Jed consacra sa vie (du moins sa vie professionnelle, qui devait assez vite se confondre avec l’ensemble de sa vie) á l’art, á la production de représentations du monde, dans lesquelles cependant les gens ne devaient nullement vivre. Il pouvait de ce fait produire des représentations critiques ; critiques dans une certaine mesure, car le mouvement général de l’art comme de la société tout entière portait en ces années de la jeunesse de Jed vers une acceptation du monde, parfois enthousiaste, le plus souvent nuancée d’ironie.

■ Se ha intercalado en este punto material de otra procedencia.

(** Whether an event may be cleaned. *)
Definition cleanable d (local : Origin) (event : Event) : result unit (StoreError S) :=
  let? _ :=
    match Event_body event with
    | Body_Message _ _ _ _ _ _ (Some notice) =>
        if Notice_urgent notice then
          let? _ := try_map (fun recipient =>
                      let? delivery := view_delivery d recipient (Event_id event) in
                      if negb (bool_decide (delivery = Delivery_Acknowledged))
                      then Err (StoreError_Invalid (mkInvalid
                             "urgent messages must be acknowledged before cleaning"))
                      else Ok tt) (AgentList_agents (Notice_recipients notice)) in
          Ok tt
        else Ok tt
    | _ => Ok tt
    end in
  let open := match redb_get d OPEN (event_key (Event_id event)) with Some _ => true | None => false end in
  if open || negb (acknowledged d local event)
  then Err (StoreError_Refused (Refusal_Invalid (mkInvalid
         "the conversation has an open ask or content its peers have not stored yet")))
  else Ok tt.

Local Open Scope store_scope.

Definition clean_event (kept : Event * string) : Write D S unit :=
  let '(event, encoded) := kept in
  let id := event_key (Event_id event) in
  do* table_remove EVENTS id in
  do* table_remove ORDER (order_key event) in
  table_insert TOMBSTONES id (Event_clock event, Digest_as_bytes (Digest_of (bytes encoded))).

Definition cleaned_bytes (events : list (Event * string)) : N :=
  foldl (fun bytes event => saturating_add u64_max bytes (str_len event.2)) 0 events.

Michel Houellebecq, La carte et le territoire

domingo, 25 de agosto de 2024

Turistas

 

Tras no hallar en mi último intento una aproximación convincente al significado actual del “cosmopolitismo”, de pronto intuí, sentado en la terraza del Parador de Salamanca, en que lo más afín no es el interculturalismo, ni el multiculturalismo, ni la globalización, sino la fiebre viajera que nos consume. La ocurrencia surgió mientras ojeaba la prensa a la hora del vermú. Después de la pandemia, afirmaba la noticia tras un repertorio exhaustivo de datos, se ha producido una imparable expansión a escala planetaria del turismo de masas en sus múltiples variantes.

Jóvenes por estrenar, parejas de ocasión, matrimonios treintañeros, jubilados añejos y ancianos del último viaje recorren los lugares más recónditos y exóticos. Las causas hay que buscarlas en las facilidades de contratación que permiten viajar a los confines de la tierra desde tu móvil, en la proliferación de medios de transporte (trenes, barcos y aviones) de bajo coste o en las tentadoras ofertas de los turoperadores de hoteles, pisos y apartamentos en los destinos más remotos del planeta. También en la proliferación en las plataformas digitales de documentales dedicados a mostrarnos con voces expertas las maravillas naturales y culturales del ancho mundo, nuestra única patria y morada según ellos. Cansados de los libros y las pantallas hemos decidido fotografiarlas en persona. Se ha impuesto el impulso cosmopolita de ensanchar geográficamente las fronteras de la vida; en el fondo un proyecto imposible porque cada cultura es para los nuevos viajeros, cual las mónadas de Leibniz, un espacio único, cerrado, sin ventanas al exterior, inextricable en lo esencial y en los matices. Dentro de un mes tengo previsto viajar a Sicilia con la humilde certeza de que ni la naturaleza ni la sociedad imitan al arte.  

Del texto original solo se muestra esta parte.